Ein Händchen für Pflanzen zu haben ist für viele ein großer Traum. Doch warum klappt das so oft nicht? Gibt es einen Trick, um doch noch zu erlernen, was Pflanzen glücklich macht?

Die richtige Einstellung

Um Pflanzen am Leben zu erhalten, braucht es eigentlich nicht viel. Ein wenig Wasser zur richtigen Zeit, ab und zu ein bisschen Dünger. Das glauben zumindest Amateure. Profis der Pflanzenzucht sehen das allerdings ganz anders. Nicht nur das Wasser ist entscheidend, sondern auch die Art und Weise, wie es der Pflanze zugeführt wird. Und nicht nur das, auch die Raumtemperatur und Luftfeuchtigkeit haben einen großen Einfluss auf das Wohlergehen der betopften Lieblinge. Eine Pflanze hat Bedürfnisse und die gilt es zu berücksichtigen.

Die richtige Pflanze

Trotzdem gibt es dabei auch einige Exemplare, wie bei uns Menschen auch, die leicht zu befriedigen sind und sich auch mit wenig Pflege begnügen. Dazu gehört zum Beispiel die Grünlilie (besser bekannt als Beamtenpalme) oder auch die Aloe, deren Gattung der Sukkulenten (dickfleischige Pflanzen) allgemein als leicht zu pflegen gilt. Als schwieriger hingegen erweist sich zum Beispiel die Gladiolen, die sogar eine Windempfindlichkeit verspüren und das ihrem Besitzer sehr übel nehmen.

Die richtigen Tricks

In erster Linie gilt es also zu beachten, dass die erworbene Pflanze nicht die eigenen Fähigkeiten überstrapaziert. Um das herauszufinden hilft einem nicht nur der ansässige Florist, sondern auch das Internet. Hat man sich dann für eine pflegeleichte Pflanze entschieden, muss man sich auch um sie kümmern, damit sie nicht schon nach kurzer Zeit eingeht.

Pflanzenschutz lässt sich erlernen. Vor allem muss man darauf achten, nicht alle Fehler gleich wieder doppelt gut machen zu wollen. Bei vergessenem Gießen hilft es nicht, die Pflanze bei Bemerken mit der zwei- oder dreifachen Menge zu beglücken. Auch gibt es Überdosierungen beim Düngen. Am besten ist also immer nur ein wenig, dafür aber stetig.

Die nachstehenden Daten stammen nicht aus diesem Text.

(* ===== verification/Prelude.v ===== *)
(** * Verification of agent-proxy-rust

    agent-proxy-rust is an HTTP proxy between AI coding agents and the
    providers of language models.  A request of an agent is authenticated,
    checked, sent through a chain of middlewares that choose a provider channel
    and adapt the request to it, forwarded, and its answer is sent back through
    the same chain in reverse; what it cost is recorded.

    ** Files

    - [Prelude], [RustStr], [Float64], [Http]: results, machine integers,
      stable sorting; Rust strings as UTF-8 bytes; IEEE 754 doubles with their
      rounding; header maps as the sequence of their pairs.
    - [Json]: [serde_json] as a type class [SerdeJson] with its documented
      behaviour [SerdeJsonLaws], and one concrete instance for the examples.
    - [Billing] (crates/model-router/src/types.rs): prices, billing, monthly
      quota counters, channel health with its cooldowns.
    - [Types] (crates/core/src/types.rs, error.rs, compression.rs,
      extensions.rs): API formats, agent detection, requests, responses, errors
      with their HTTP responses, the connection context.
    - [Middleware] (crates/core/src/middleware.rs): the middleware interface in
      a state-and-error monad [M W], both chains, model aliases.
    - [Resilience] (crates/resilience): modules [Retry], [RateLimiter] and
      [CircuitBreaker].
    - [Storage] (crates/storage): rows, errors and the [Storage] trait as a type
      class; [Router] and [Cost] are clients of it.  [StorageLaws] is what a
      backend promises about channels; the flows rely on nothing else.
    - [Router] (crates/model-router/src/lib.rs): loading and reloading of
      channels, selection, protocol resolution, both hooks.
    - [Quota]: blocking monthly quotas on the router under concurrent requests, a
      step relation on the router and the requests that are on their way.
    - [Bridge] (crates/bridge): protocol conversion; [llm_bridge_core]'s
      transforms are a class with their documented laws.
    - [Compress] (crates/compress): schema and response compression and the
      token estimate; [tokenless_schema]'s compressors are a class.
    - [Report] (crates/core/src/report.rs): the incremental reader of the
      session reports with its byte cursors.
    - [Cost] (crates/cost): usage extraction, prices, cost records.
    - [Auth] (crates/core/src/auth.rs, config.rs): configuration and the
      authentication layer.
    - [Server] (crates/core/src/server.rs): builder, start ([serve], which runs
      the [on_init] hooks, and [into_router], which does not), router, dispatch
      handler, forwarding, response handlers, usage of event streams.
    - [Testing] (crates/core/src/testing.rs): the sample requests, contexts and
      channels, and that the engine accepts and forwards them.
    - [Sqlite] (crates/storage-sqlite/src/lib.rs and migrations): the database
      as tables of rows with the schema's constraints, both migrations and
      every query and statement; [sqlite_storage] is its instance of [Storage],
      [sqlite_laws] its proof of [StorageLaws].
    - [Seed] (crates/storage-sqlite/src/seed.rs): embedded and remote seed data,
      statement by statement; [sqlite_seed_manager] implements [SeedManager].
    - [Probe], [AdminAuth], [Admin] (apps/server/src/health_probe.rs,
      admin_auth.rs, admin.rs): health probes, the admin key and its check,
      every handler of the admin API, its route table and its layers.  The
      handlers run on the state they share with the proxy, against the
      interfaces [Storage] and [SeedManager].
    - [Main] (apps/server/src/main.rs): start-up, the order of the middlewares,
      the merged service, and the [World] all requests share.
    - [System]: the atomic steps of the running server, that serving a request is
      a sequence of them, and the invariant of all of them.
    - [Flows]: properties that cross components, from the admin API or the
      database to what the upstream or the client sees.
    - [AdminAnswers], [Serving]: when a request is answered at all, and what the
      answer of the proxy costs.  [StorageReturns], [SeedReturns] and
      [LlmBridgeReturns] say of a component that its calls return; the first two
      are proved of the database.  [Serving] composes the lemmas of the
      components ([compress_request_keeps], [alias_request_inv],
      [router_on_request_inv], [bridge_request_ctx] and the [_total] lemmas) into
      the entry each request has in the books ([handler_books]); [Ledger] keeps
      them over sequences of requests to the proxy and the admin API.
    - [JsonReader], [Serde]: an executable reader of JSON texts, and the
      serialisers and deserialisers serde derives for prices, billing and
      protocol entries, as functions on JSON values; they are instances of the
      classes [PricingCodec] and [ColumnCodec] the components rely on.
    - [Auditing]: what the rows of the cost table tell by themselves.
    - [Sha256], [SeedFiles] (crates/storage-sqlite/seed and the types of
      seed.rs): the embedded seed files as they are, their deserialisers, and
      the server that starts on them.
    - [AdminWire] (the serde attributes of admin.rs and of the rows it sends):
      bodies and queries of the admin API as extractors over axum's part of
      them, replies as documents.
    - [UnitTests] and [BillingTests], [RouterTests], [CoreTests],
      [ResilienceTests], [CostTests], [BridgeTests], [ServerTests],
      [SqliteTests], [AdminTests]: the repository's own unit tests, translated
      assertion by assertion and evaluated on the model.
    - [EndToEndTests] (tests/): the whole server as a program that is run, from
      its embedded files and JSON texts to the upstream's requests and back.

    ** Correspondence

    A definition has the name of the Rust item it models; where two items of
    one file share a name, or Rocq reserves it, it has a prefix
    ([router_on_request], [ChannelState_new], [config_has_auth]).  [Res E A] is
    [Result], with an extra outcome [Panic] for an unwinding panic.  A unsigned
    integer is a [Z] whose arithmetic wraps where the release build wraps and
    saturates where the code saturates; [usize] is 64 bits wide.  An [f64] is
    the standard library's [spec_float] at binary64, rounding to nearest even.
    [Instant]s and [Duration]s are nanoseconds; the clock is an argument of
    each hook.  A [HashMap] or [DashMap] is a [gmap]; where the code iterates
    over one, the order is an argument or that of [map_to_list]; no theorem
    depends on it.
    Code that threads state and errors is in the monad [ST] of the prelude: a
    hook on its middleware's state, a database operation on the tables, a
    handler on the admin API's state.  An early return keeps the state written
    so far; [st_keeps R m] says that [m] only moves along [R].  Each hook, each
    call of the storage and each update of a shared map is one atomic step.  Library code and the
    outside (JSON, protocol transforms, compressors, HTTP client, clock, files,
    environment) are parameters.

    ** Theorems

    - The whole server: [System.system_invariant] (over every interleaving of
      proxy and admin requests), [Flows.routing_follows_storage],
      [Flows.retired_channel_unused], [Flows.new_key_reaches_upstream] (also
      after a restart), [Flows.forced_protocol_checked],
      [Flows.unset_alias_rejected]; [Serving.every_request_answered] (every request to
      the proxy and the admin API is answered, but for two panics),
      [Ledger.books_are_kept] (over any sequence of requests, the table of costs
      and its reports are those of the entries), [SeedFiles.fresh_server_complete].
    - Routing: [Router.select_channel_refines] (a specification of the choice
      that selection refines), [Router.router_on_request_correct],
      [Router.service_recovers], [Router.router_from_storage_correct],
      [Router.resolved_protocol_has_url], [Router.cooldown_respected],
      [Router.quota_is_exact], [Quota.quota_overshoot_bounded]; deviations from the documented behaviour are
      [Router.exhausted_quota_bypassed], [Router.health_marks_miss_channel] and
      [Router.stale_quota_blocks].
    - Engine: [Server.upstream_called_once], [Server.upstream_headers_policy],
      [Server.client_headers_policy], [Server.request_admission],
      [Server.router_gate], [Server.cost_recording_transparent],
      [Server.sse_usage_settled], [Auth.auth_decision],
      [Middleware.chain_order], [Middleware.alias_rewrites_model].
    - Database: [Seed.database_invariant] over every sequence of operations and
      seedings, [Sqlite.upsert_channel_get], [Sqlite.delete_channel_cascades],
      [Sqlite.health_follows_failures], [Sqlite.cost_pages],
      [Sqlite.aggregates_partition], [Sqlite.prune_exact],
      [Sqlite.migrate_seeds_aliases]; [Seed.refresh_verified],
      [Seed.refresh_converges], [Seed.seeding_keeps_settings],
      [Seed.seed_init_idempotent]; [Seed.deleted_channel_blocks_refresh] is a
      case that never converges.
    - Administration: [AdminAuth.admin_gate], [Admin.mutations_take_effect],
      [Admin.key_update_effect], [Admin.time_range_days],
      [Probe.find_cheapest_model_correct].
    - Resilience: the circuit breaker's invariant, threshold and cooldown
      cycle, the token bucket's burst, the retry delay.
    - Adaptation: [Bridge.bridge_converts], [Bridge.bridge_transparent],
      [Bridge.bridge_stream_items], [Bridge.chat_to_responses_misrouted];
      [Compress.compress_request_effect] (with its panic),
      [Compress.compress_response_effect], [Compress.count_estimate].
    - Accounting: [Auditing.rows_are_auditable] (the price formula survives the
      database and the record, and the row's cost can be computed again),
      [Cost.usage_extracted], [Cost.cost_nonneg], [Cost.record_fits_columns],
      [Cost.tier_selection], [Cost.savings_double_counted], [Cost.free_chars_nan];
      [Report.report_counted_once], [Report.partial_line_lost].
    - Conformance: each [*Tests] file ends with an example, by evaluation, that
      all its tests pass; [AdminWire.wire_extractors_return] discharges what
      [Serving] asks of the extractors, [AdminWire.model_mapping_roundtrip] and
      [Serde.channel_roundtrip] say that what is sent can be sent back, and
      [AdminWire.prune_field_ignored], [AdminWire.aggregate_names] and
      [AdminWire.update_channel_keeps_forced] are deviations from the documents.

    Where the repository's documents say something else than the code does, a
    theorem states what the code does, and its comment the difference: the headers
    that are forwarded ([Server.upstream_headers_policy]), the checks of a request
    ([Server.request_admission]), the cooldowns ([Router.cooldown_respected]) and
    the counts of the seeded rows ([SeedFiles.fresh_server_complete]).

    ** Fuel and bounds

    The UTF-8 scanner, the white-space scanners and the decimal printer of
    [RustStr] take fuel: the length of the string for the scanners, each step
    of which consumes a byte, and 40 digits for numbers below 2^64.  The JSON
    reader takes twice the length of the text: each of its steps consumes a
    byte or goes one level down into a value that consumes one.  It and
    [Sha256.hex], whose rounds are counted, are used on concrete texts, where
    they are evaluated.  Every other recursion is structural.

    ** Not modelled

    Logging, the exception collector, the binding of sockets, timeouts inside
    the HTTP clients, the connection pool but for its failure, the debug log
    files and [Debug] output.  Of the unit tests those are left out that read
    SQLite's catalogue, [Debug] output, or values of foreign types in the
    context, the one on the content type of an error response and the one on a
    converted event stream.  The hooks [on_connect],
    [on_disconnect] and [on_shutdown] have no implementation but the empty
    default and no caller.  SQLite's own behaviour is
    modelled as far as the statements of the code use it; its transactions are
    not, as the code opens none: a sequence of statements that fails half-way
    keeps what was written.  The answers of axum's CORS and limit layers and its
    part of the extractors are parameters; the theorems on the admin API hold for
    any extractors and any serialisation of replies.  [serde_json]'s
    own reader and printer and the SHA-256 library are parameters too: of the
    reader, theorems about the embedded files assume that it reads what the
    grammar of RFC 8259 says ([reads_grammar]). *)

From stdpp Require Export base list gmap strings.
From Stdlib Require Export ZArith Lia Sorted.
(* ===== verification/Http.v ===== *)
(** The vocabulary of the [http] crate the program manipulates: status codes
    as numbers, header maps as the sequence of (name, value) pairs their
    iterator yields, names in lower case. *)

From S2P Require Import Prelude RustStr.
Local Open Scope Z_scope.

Abbreviation StatusCode := Z.
Abbreviation HeaderMap := (list (string * bytes)).

Definition is_success (s : StatusCode) : bool := (200 <=? s) && (s <? 300).
Definition is_client_error (s : StatusCode) : bool := (400 <=? s) && (s <? 500).
Definition is_server_error (s : StatusCode) : bool := (500 <=? s) && (s <? 600).

(** [HeaderMap::get]: the first value of the name. *)
Fixpoint header_get (name : string) (h : HeaderMap) : option bytes :=
  match h with
  | [] => None
  | (k, v) :: h' => if String.eqb k name then Some v else header_get name h'
  end.

Definition contains_key (name : string) (h : HeaderMap) : bool :=
  existsb (fun kv => String.eqb kv.1 name) h.

(** [HeaderMap::insert] replaces every value of the name. *)
Definition header_insert (name : string) (v : bytes) (h : HeaderMap) : HeaderMap :=
  List.filter (fun kv => negb (String.eqb kv.1 name)) h ++ [(name, v)].

(** [RequestBuilder::header] appends. *)
Definition header_append (name : string) (v : bytes) (h : HeaderMap) : HeaderMap :=
  h ++ [(name, v)].

(** [HeaderValue::to_str().ok()]: visible ASCII and tabs. *)
Fixpoint visible_ascii (s : bytes) : bool :=
  match s with
  | EmptyString => true
  | String a s' =>
      let n := byte_val a in
      ((32 <=? n) && (n <? 127) || (n =? 9)) && visible_ascii s'
  end.

Definition to_str (v : bytes) : option string := if visible_ascii v then Some v else None.

Definition header_str (name : string) (h : HeaderMap) : option string :=
  header_get name h ≫= to_str.

Lemma header_get_Some name h v : header_get name h = Some v -> (name, v) ∈ h.
Proof.
  induction h as [|[k w] h IH]; simpl; [done|].
  destruct (String.eqb_spec k name) as [->|]; intros; simplify_eq; set_solver.
Qed.

Lemma header_get_filter name (P : string * bytes -> bool) h :
  (forall v, P (name, v) = true) ->
  header_get name (List.filter P h) = header_get name h.
Proof.
  intros HP. induction h as [|[k w] h IH]; simpl; [done|].
  destruct (P (k, w)) eqn:HPk; simpl; destruct (String.eqb_spec k name) as [->|]; auto.
  by rewrite HP in HPk.
Qed.

Lemma header_get_not_in name h : (forall v, (name, v) ∉ h) -> header_get name h = None.
Proof.
  intros Hn. destruct (header_get name h) eqn:E; [|done].
  apply header_get_Some in E. by destruct (Hn _ E).
Qed.

Lemma header_get_app name h1 h2 :
  header_get name (h1 ++ h2) =
    match header_get name h1 with Some v => Some v | None => header_get name h2 end.
Proof. induction h1 as [|[k w] h IH]; simpl; [done|]. by destruct (String.eqb k name). Qed.

(** [HeaderMap::get_all]. *)
Fixpoint header_values (name : string) (h : HeaderMap) : list bytes :=
  match h with
  | [] => []
  | (k, v) :: h' =>
      if String.eqb k name then v :: header_values name h' else header_values name h'
  end.

Lemma header_values_app name h1 h2 :
  header_values name (h1 ++ h2) = header_values name h1 ++ header_values name h2.
Proof.
  induction h1 as [|[k w] h IH]; simpl; [done|]. rewrite IH. by destruct (String.eqb k name).
Qed.

(** A filter on names keeps all the values of a name or none. *)
Lemma header_values_filter name (P : string -> bool) h :
  header_values name (List.filter (fun kv => P kv.1) h) =
    if P name then header_values name h else [].
Proof.
  induction h as [|[k w] h IH]; simpl; [by destruct (P name)|].
  destruct (String.eqb_spec k name) as [->|Hne].
  - destruct (P name); simpl; rewrite ?IH; [|done]. by rewrite String.eqb_refl.
  - destruct (P k); simpl; rewrite ?IH; [|done].
    by destruct (String.eqb_spec k name).
Qed.

Lemma header_values_insert name k v h :
  header_values name (header_insert k v h) =
    if String.eqb k name then [v] else header_values name h.
Proof.
  unfold header_insert. rewrite header_values_app.
  rewrite (header_values_filter name (fun x => negb (String.eqb x k))). simpl.
  rewrite (String.eqb_sym name k). destruct (String.eqb k name); simpl; [done|].
  apply app_nil_r.
Qed.

Lemma header_get_values name h : header_get name h = head (header_values name h).
Proof. induction h as [|[k w] h IH]; simpl; [done|]. by destruct (String.eqb k name). Qed.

So verhindert man eine Überversorgung an Nährstoffen und / oder Wasser.

Ob eine Pflanze Wasser braucht, lässt sich mit einem einfachen Trick feststellen: steckt man den Finger in die Blumenerde und es bleibt ein wenig an ihm kleben, hat die Pflanze genug Wasser. Bleibt nichts am Finger, ist die Pflanze durstig. Das gilt natürlich nicht für Sonderformen wie Kakteen oder Wasserpflanzen! Beachtet man diese kleinen, aber feinen Ratschläge und fängt mit einfachen grünen Mitbewohnern an, steht einer friedlichen Koexistenz nichts im Wege!